#### AIM OF THE TASK
Using the entries below, write out the line with "Lemma partial_write c", the line with "cy_at : extract_at u = p1 + i;", and every line in between, exactly as each is written.

[Stored data]
(** ** Extraction *)

(** The contents when the first [p] bytes are written. *)
Definition partial (c : list Z) (p : Z) : list Z := take (Z.to_nat p) c ++ replicate (length c - Z.to_nat p) 0.

Lemma partial_length c p : 0 <= p <= alen c -> alen (partial c p) = alen c.
Proof. intros Hp. unfold alen, partial in *. rewrite length_app, length_take, length_replicate. lia. Qed.

Lemma partial_write c p k : 0 <= p -> 0 <= k -> p + k <= alen c -> splice (partial c p) (Z.to_nat p) (slice_of c (Z.to_nat p) (Z.to_nat k)) = partial c (p + k).
Proof.
  intros Hp Hk Hb. unfold splice, partial, slice_of, alen in *. rewrite length_take, length_drop. rewrite take_app_length' by (rewrite length_take; lia). rewrite drop_app_ge by (rewrite length_take; lia).
  rewrite length_take, drop_replicate, app_assoc. f_equal; [|f_equal; lia]. rewrite take_take_drop. f_equal. lia.
Qed.

(** The state of the copy before sector [i]. *)
Record copying (u0 : util) (A : afs) (b : block) (fp : Z) (x : nat) (c : list Z) (p1 i : Z) (u : util) : Prop := {
  cy_fs : represents (fsy u) (AFS (names A) (<[x := partial c (Z.min (512 * i) (alen c))]> (store A)) {[fp := OFile x (Z.min (512 * i) (alen c)) false]});
  cy_at : extract_at u = p1 + i;
  cy_scratch : exists b', scratch u = Some b' /\ block_ok b' /\ sectors b' = sectors b
}.

Lemma extract_turn_ok u0 A b fp x c p1 i u :
  alen c < 2 ^ 31 - 512 -> (forall j, 0 <= j < nsect c -> (sectors b).[p1 + j] = Some (sect c j)) -> 0 <= p1 -> alen (sectors b) < 2 ^ 32 -> 0 <= i < nsect c -> copying u0 A b fp x c p1 i u ->
  wp (extract_turn fp (alen c - 512 * i)) (fun r u' => r = inl (alen c - 512 * i - Z.min 512 (alen c - 512 * i)) /\ copying u0 A b fp x c p1 (i + 1) u') u.
Proof.
  intros Hmax Hd Hp H32 Hi [Hfs Hat (b' & Hb & Hok & Es)]. pose proof (nsect_bounds c) as [Hn _]. pose proof (Hd i Hi) as Hdi. pose proof (aget_lt _ _ _ Hdi) as Hdl. unfold extract_turn. rewrite (proj2 (Z.ltb_lt _ _)) by lia. cbv zeta. rewrite chunk_size_eq by done.
  wp_step. unfold next_extract. wp_step. wp_step. wp_step. wp_step. rewrite Hat, wrap_small by lia. wp_step. wp_step. eapply (scratch_read_wp _ b'); [done|done|rewrite Es; exact Hdi|]. intros b1 Hok1 E1. wp_step. rewrite sect_slice by done.
  set (k := Z.min 512 (alen c - 512 * i)). set (l := slice_of c (Z.to_nat (512 * i)) (Z.to_nat k)). pose proof (slice_len c (512 * i) k ltac:(lia) ltac:(lia)) as El. fold l in El. replace (Z.min k (alen c - 512 * i)) with k in El by lia.
  replace (Z.min (512 * i) (alen c)) with (512 * i) in Hfs by lia.
  eapply (fs_op_wp _ (OWrite fp l) RNum); [exact Hfs|split; [cbn [opened]; rewrite map_size_singleton; lia|exists (OFile x (512 * i) false); split; [apply lookup_singleton_eq|cbn [o_pos]; lia]]|simpl; by rewrite El|].
  intros n s A' (f & c' & Ef & Ec & _ & En & ->) Hr. cbn [opened store names] in *. rewrite lookup_singleton_eq in Ef. injection Ef as <-. cbn [o_file o_pos o_deny] in *. rewrite lookup_insert_eq in Ec. injection Ec as <-.
  assert (n = k) as ->. { rewrite En; [unfold room_at; rewrite partial_length, El by lia; lia|]. intros (fp' & o & Ho & _ & Hdn). cbn [opened] in Ho. apply lookup_singleton_Some in Ho as [_ <-]. done. }
  wp_step. apply panic_unless_wp; [apply Z.eqb_refl|]. wp_step. split; [done|]. split; cbn [fsy with_fs with_scratch extract_at scratch]; [|lia|exists b1; split; [done|]; split; [done|]; by rewrite E1].
  rewrite insert_insert_eq, insert_singleton_eq in Hr. replace (take (Z.to_nat k) l) with l in Hr by (rewrite firstn_all2; [done|unfold alen in El; lia]). unfold l in Hr. rewrite partial_write in Hr by lia.
  by replace (Z.min (512 * (i + 1)) (alen c)) with (512 * i + k) by lia.
Qed.

(** The file system with one more file. *)
Definition adds (A A' : afs) (name c : list Z) : Prop := opened A' = ∅ /\ forall n, file_of A' n = if decide (n = name) then Some c else file_of A n.

Lemma file_of_new A x name c (op : gmap Z ofile) n : ~ alive A x -> file_of (AFS (<[name := x]> (names A)) (<[x := c]> (store A)) op) n = if decide (n = name) then Some c else file_of A n.
Proof.
  intros Hx. unfold file_of. cbn [names store]. case_decide as E; [subst n; rewrite lookup_insert_eq; simpl; apply lookup_insert_eq|]. rewrite lookup_insert_ne by done. destruct (names A !! n) as [y|] eqn:Ey; [|done]. simpl.
  rewrite lookup_insert_ne; [done|]. intros ->. apply Hx. left. by exists n.
Qed.

Lemma partial_0 c : partial c 0 = replicate (Z.to_nat (alen c)) 0.
Proof. unfold partial, alen. rewrite Nat2Z.id. simpl. by rewrite Nat.sub_0_r. Qed.

Lemma partial_all c : partial c (alen c) = c.
Proof. unfold partial, alen. rewrite Nat2Z.id, firstn_all, Nat.sub_diag. simpl. apply app_nil_r. Qed.

(** A file of that name and size can be created. *)
Definition creatable (s : fsys) (name : list Z) (size : Z) : Prop := exists s', filesys_create name size junk s = Ok (true, s').

Lemma create_wp u A name n (Q : bool -> util -> Prop) :
  represents (fsy u) A -> opened A = ∅ -> 0 ∉ name -> 0 <= n < 2 ^ 31 -> creatable (fsy u) name n ->
  (forall s x, ~ alive A x -> represents s (AFS (<[name := x]> (names A)) (<[x := replicate (Z.to_nat n) 0]> (store A)) (opened A)) -> Q true (with_fs s u)) ->
  wp (on_fs (filesys_create name n junk)) Q u.
Proof.
  intros Hr Ho Hz Hn [s' E] HQ. apply on_files_wp. assert (fs_pre (OCreate name n) A) as Hpre by (split; [by rewrite Ho|done]).
  pose proof (run_fs_ok (fsy u) A (OCreate name n) junk Hr Hpre Hjunk) as H. apply (wp_bind_ret _ RBool) in H. unfold wp in H. rewrite E in H. destruct H as (A' & (_ & _ & x & Hx & ->) & Hr').
  eapply wp_eq; [exact E|]. by apply (HQ s' x).
Qed.

Lemma extract_file_ok u A b name c :
  represents (fsy u) A -> opened A = ∅ -> valid_name name -> creatable (fsy u) name (alen c) -> alen c < 2 ^ 31 - 512 ->
  scratch u = Some b -> block_ok b -> (forall j, 0 <= j < nsect c -> (sectors b).[extract_at u + j] = Some (sect c j)) -> 0 <= extract_at u -> alen (sectors b) < 2 ^ 32 ->
  wp (extract_file junk name (alen c)) (fun _ u' => extract_at u' = extract_at u + nsect c /\ (exists b', scratch u' = Some b' /\ block_ok b' /\ sectors b' = sectors b) /\
    exists A', represents (fsy u') A' /\ adds A A' name c) u.
Proof.
  intros Hr Ho Hv Hroom Hmax Hb Hok Hd Hp H32. pose proof (nsect_bounds c) as [Hn Hn0]. pose proof (alen_nonneg c) as Hc0. assert (0 ∉ name) as Hz by apply Hv. unfold extract_file.
  wp_step. eapply (create_wp _ A); [done|done|done|lia|done|]. intros s x Hx Hr1. wp_step. apply panic_unless_wp; [done|]. wp_step.
  eapply (open_wp _ _ name x); [exact Hr1|by rewrite Ho|done|apply lookup_insert_eq|]. intros fp s2 Hfp Hr2. wp_step. apply panic_unless_wp; [by rewrite (proj2 (Z.eqb_neq _ _)) by lia|]. wp_step.
  set (A1 := AFS (<[name := x]> (names A)) (store A) ∅). eapply (wp_mono _ (fun _ u' => copying u A1 b fp x c (extract_at u) (nsect c) u')).
  - apply (wp_loop (fun n size u' => exists i, n = Z.to_nat (nsect c - i) /\ 0 <= i <= nsect c /\ size = Z.max 0 (alen c - 512 * i) /\ copying u A1 b fp x c (extract_at u) i u')) with (n := Z.to_nat (nsect c)).
    + intros n size u' (i & -> & Hi & -> & Hcy). destruct (decide (i = nsect c)) as [->|Hne].
      * replace (Z.max 0 (alen c - 512 * nsect c)) with 0 by lia. unfold extract_turn. simpl. by wp_step.
      * replace (Z.max 0 (alen c - 512 * i)) with (alen c - 512 * i) by lia. eapply wp_mono; [eapply (extract_turn_ok u A1 b fp x c (extract_at u) i); (done || lia)|].
        intros r u'' [-> Hcy']. exists (Z.to_nat (nsect c - (i + 1))). split; [lia|]. exists (i + 1). split; [done|]. split; [lia|]. split; [lia|done].
    + exists 0. split; [f_equal; lia|]. split; [lia|]. split; [lia|]. split; cbn [fsy with_fs extract_at scratch]; [|lia|by exists b]. replace (Z.min (512 * 0) (alen c)) with 0 by lia. rewrite partial_0. exact Hr2.
    + lia.
  - intros [] u' [Hfs Hat Hsc]. replace (Z.min (512 * nsect c) (alen c)) with (alen c) in Hfs by lia. rewrite partial_all in Hfs.
    eapply (close_wp _ _ fp); [exact Hfs|done|]. intros s3 A3 Hr3 _ Ho3 Hf3. split; [done|]. split; [done|]. exists A3. split; [done|]. split; [done|]. intros n. rewrite Hf3. by apply (file_of_new A x).
Qed.

Lemma marker_parse beyond : ustar_parse_header (marker beyond) = if beyond =? 0 then Ok (inr (None, USTAR_EOF, 0)) else Ok (inl Not_ustar).
Proof.
  unfold ustar_parse_header. assert (is_all_zeros (take (Z.to_nat USTAR_HEADER_SIZE) (marker beyond)) = (beyond =? 0)) as ->.
  { change (take (Z.to_nat USTAR_HEADER_SIZE) (marker beyond)) with (marker beyond). unfold is_all_zeros, marker. rewrite forallb_app. replace (forallb (Z.eqb 0) (replicate (SECTOR - 1) 0)) with true by (vm_compute; done). by destruct beyond. }
  destruct (beyond =? 0); [done|]. replace (get_field (marker beyond) F_magic) with (replicate 6 0) by (vm_compute; done). done.
Qed.

(** A device with a file in the archive, and where extraction will start. *)
Definition ready (u : util) (name c : list Z) (beyond : Z) : Prop :=
  exists b, scratch u = Some b /\ block_ok b /\ alen (sectors b) < 2 ^ 32 /\ archived b (extract_at u) (header_of name USTAR_REGULAR (alen c)) c (marker beyond).

Lemma extract_entry_ok u A name c beyond :
  represents (fsy u) A -> opened A = ∅ -> valid_name name -> name_chars name -> social name -> creatable (fsy u) name (alen c) -> alen c < 2 ^ 31 - 512 -> ready u name c beyond ->
  wp (extract_entry junk ()) (fun r u' => r = inl () /\ (exists b', scratch u' = Some b' /\ block_ok b' /\ 2 <= alen (sectors b') < 2 ^ 32 /\ (sectors b').[extract_at u'] = Some (marker beyond)) /\ 0 <= extract_at u' < 2 ^ 32 /\
    exists A', represents (fsy u') A' /\ adds A A' name c) u.
Proof.
  intros Hr Ho Hv Hn Hsoc Hroom Hmax (b & Hb & Hok & H32 & [Hh Hd Hm]). pose proof (aget_lt _ _ _ Hh) as Hpl. pose proof (aget_lt _ _ _ Hm) as Hml. pose proof (nsect_bounds c) as [_ Hn0]. pose proof (alen_nonneg c).
  assert (alen name <= 99) as Hl by (destruct Hv as [_ Hv]; unfold alen; lia).
  unfold extract_entry. wp_step. unfold next_extract. wp_step. wp_step. wp_step. wp_step. rewrite wrap_small by lia. wp_step. wp_step. eapply (scratch_read_wp _ b); [done|done|exact Hh|]. intros b1 Hok1 E1.
  rewrite parse_header_ok by (done || lia || by left). rewrite Z.eqb_refl. change (USTAR_REGULAR =? USTAR_EOF) with false. change (USTAR_REGULAR =? USTAR_DIRECTORY) with false. cbv iota. wp_step. cbn [default].
  eapply wp_mono; [apply (extract_file_ok _ A b1 name c); cbn [fsy scratch extract_at with_scratch]; try (done || lia); [intros j Hj; rewrite E1; by apply Hd|by rewrite E1]|].
  cbn [extract_at with_scratch]. intros [] u' (Hat & (b' & Hb' & Hok' & Es') & HA). wp_step. split; [done|]. split; [|split; [rewrite Hat; lia|done]]. exists b'. split; [done|]. split; [done|]. rewrite Es', E1, Hat. split; [lia|done].
Qed.

(** At the marker the archive ends, or the kernel stops. *)
Lemma extract_marker_ok u b beyond : scratch u = Some b -> block_ok b -> (sectors b).[extract_at u] = Some (marker beyond) ->
  if beyond =? 0 then wp (extract_entry junk ()) (fun r u' => r = inr () /\ fsy u' = fsy u /\ exists b', scratch u' = Some b' /\ block_ok b' /\ sectors b' = sectors b) u
  else extract_entry junk () u = Err PanicHalt.
Proof.
  intros Hb Hok Hm. unfold extract_entry, next_extract. destruct (beyond =? 0) eqn:E.
  - wp_step. wp_step. wp_step. wp_step. wp_step. wp_step. wp_step. eapply (scratch_read_wp _ b); [done|done|exact Hm|]. intros b1 Hok1 E1. rewrite marker_parse, E. simpl. wp_step. split; [done|]. split; [done|]. by exists b1.
  - set (u1 := Util (fsy u) (scratch u) (u32 (extract_at u + 1)) (append_at u) (told u)). rewrite (bind_eq _ _ u (extract_at u) u1) by done.
    rewrite (bind_eq _ _ u1 (marker beyond) (with_scratch (Block (bname b) (btype b) (bsize b) (sectors b) (u64 (read_cnt b + 1)) (write_cnt b)) u1)); [by rewrite marker_parse, E|].
    unfold on_scratch. simpl. rewrite Hb. by rewrite (block_read_ok b _ _ Hok Hm).
Qed.

Lemma loop_next {S A B} (step : A -> M S (A + B)) n a s a' s' : step a s = Ok (inl a', s') -> loop (Datatypes.S n) step a s = loop n step a' s'.
Proof. intros E. simpl. by rewrite (bind_eq _ _ _ _ _ E). Qed.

#### REPLY TO THE TASK
Lemma partial_write c p k : 0 <= p -> 0 <= k -> p + k <= alen c -> splice (partial c p) (Z.to_nat p) (slice_of c (Z.to_nat p) (Z.to_nat k)) = partial c (p + k).
Proof.
  intros Hp Hk Hb. unfold splice, partial, slice_of, alen in *. rewrite length_take, length_drop. rewrite take_app_length' by (rewrite length_take; lia). rewrite drop_app_ge by (rewrite length_take; lia).
  rewrite length_take, drop_replicate, app_assoc. f_equal; [|f_equal; lia]. rewrite take_take_drop. f_equal. lia.
Qed.

(** The state of the copy before sector [i]. *)
Record copying (u0 : util) (A : afs) (b : block) (fp : Z) (x : nat) (c : list Z) (p1 i : Z) (u : util) : Prop := {
  cy_fs : represents (fsy u) (AFS (names A) (<[x := partial c (Z.min (512 * i) (alen c))]> (store A)) {[fp := OFile x (Z.min (512 * i) (alen c)) false]});
  cy_at : extract_at u = p1 + i;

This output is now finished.